### Your goal
Repeat the data exactly, so that every line matches the original.

(Stored data)
----------

(* ===== verification/Mods.v ===== *)
(** * Mods: src/src/agent/server/mods.rs

    The mods directory: mod-list.json, mod-settings.dat and one zip file per
    mod, named after the mod and its version. *)

From S2P Require Import Prelude Text Regex Schema Io Errors Settings Downloader.

Open Scope st_scope.

Definition MOD_LIST_PATH : path := join MOD_DIR "mod-list.json".
Definition MOD_SETTINGS_PATH : path := join MOD_DIR "mod-settings.dat".

Record Mod := MkMod { mod_name : string; mod_version : string }.

#[export] Instance Mod_eq : EqDecision Mod.
Proof. solve_decision. Defined.
#[export] Instance Mod_countable : Countable Mod.
Proof.
  by refine (inj_countable' (λ m, (mod_name m, mod_version m)) (λ p, MkMod p.1 p.2) _); intros [].
Defined.

Module ModDelta.
Record t := Mk { install : gset Mod; delete : gset Mod }.
End ModDelta.

Record ModListElem := MkModListElem {
  elem_name : string;
  elem_enabled : bool;
  elem_version : option string;
}.
Definition ModList := list ModListElem.

#[export] Instance ModListElem_eq : EqDecision ModListElem.
Proof. solve_decision. Defined.

(** The mod settings file is parsed and printed by [factorio_file_parser]. *)
Class SettingsFile (S : Type) := {
  settings_try_from : bytes → result string S;
  settings_try_into : S → result string bytes;
}.

(** The answer of the mod portal, as [factorio_mod_portal_api] reads it. *)
Record Release := MkRelease { r_version : string; r_download_url : string }.
Class ModPortal := { mod_info_from_json : bytes → result string (list Release) }.

(** The order in which the runtime runs the spawned tasks: which of them runs
    next, and how many have run before the task that spawned them goes on. *)
Class TaskEnv := { task_keys : nat → list nat; task_cut : nat → nat }.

----------

### Output of the exercise
(* ===== verification/Mods.v ===== *)
(** * Mods: src/src/agent/server/mods.rs

    The mods directory: mod-list.json, mod-settings.dat and one zip file per
    mod, named after the mod and its version. *)

From S2P Require Import Prelude Text Regex Schema Io Errors Settings Downloader.

Open Scope st_scope.

Definition MOD_LIST_PATH : path := join MOD_DIR "mod-list.json".
Definition MOD_SETTINGS_PATH : path := join MOD_DIR "mod-settings.dat".

Record Mod := MkMod { mod_name : string; mod_version : string }.

#[export] Instance Mod_eq : EqDecision Mod.
Proof. solve_decision. Defined.
#[export] Instance Mod_countable : Countable Mod.
Proof.
  by refine (inj_countable' (λ m, (mod_name m, mod_version m)) (λ p, MkMod p.1 p.2) _); intros [].
Defined.

Module ModDelta.
Record t := Mk { install : gset Mod; delete : gset Mod }.
End ModDelta.

Record ModListElem := MkModListElem {
  elem_name : string;
  elem_enabled : bool;
  elem_version : option string;
}.
Definition ModList := list ModListElem.

#[export] Instance ModListElem_eq : EqDecision ModListElem.
Proof. solve_decision. Defined.

(** The mod settings file is parsed and printed by [factorio_file_parser]. *)
Class SettingsFile (S : Type) := {
  settings_try_from : bytes → result string S;
  settings_try_into : S → result string bytes;
}.

(** The answer of the mod portal, as [factorio_mod_portal_api] reads it. *)
Record Release := MkRelease { r_version : string; r_download_url : string }.
Class ModPortal := { mod_info_from_json : bytes → result string (list Release) }.

(** The order in which the runtime runs the spawned tasks: which of them runs
    next, and how many have run before the task that spawned them goes on. *)
Class TaskEnv := { task_keys : nat → list nat; task_cut : nat → nat }.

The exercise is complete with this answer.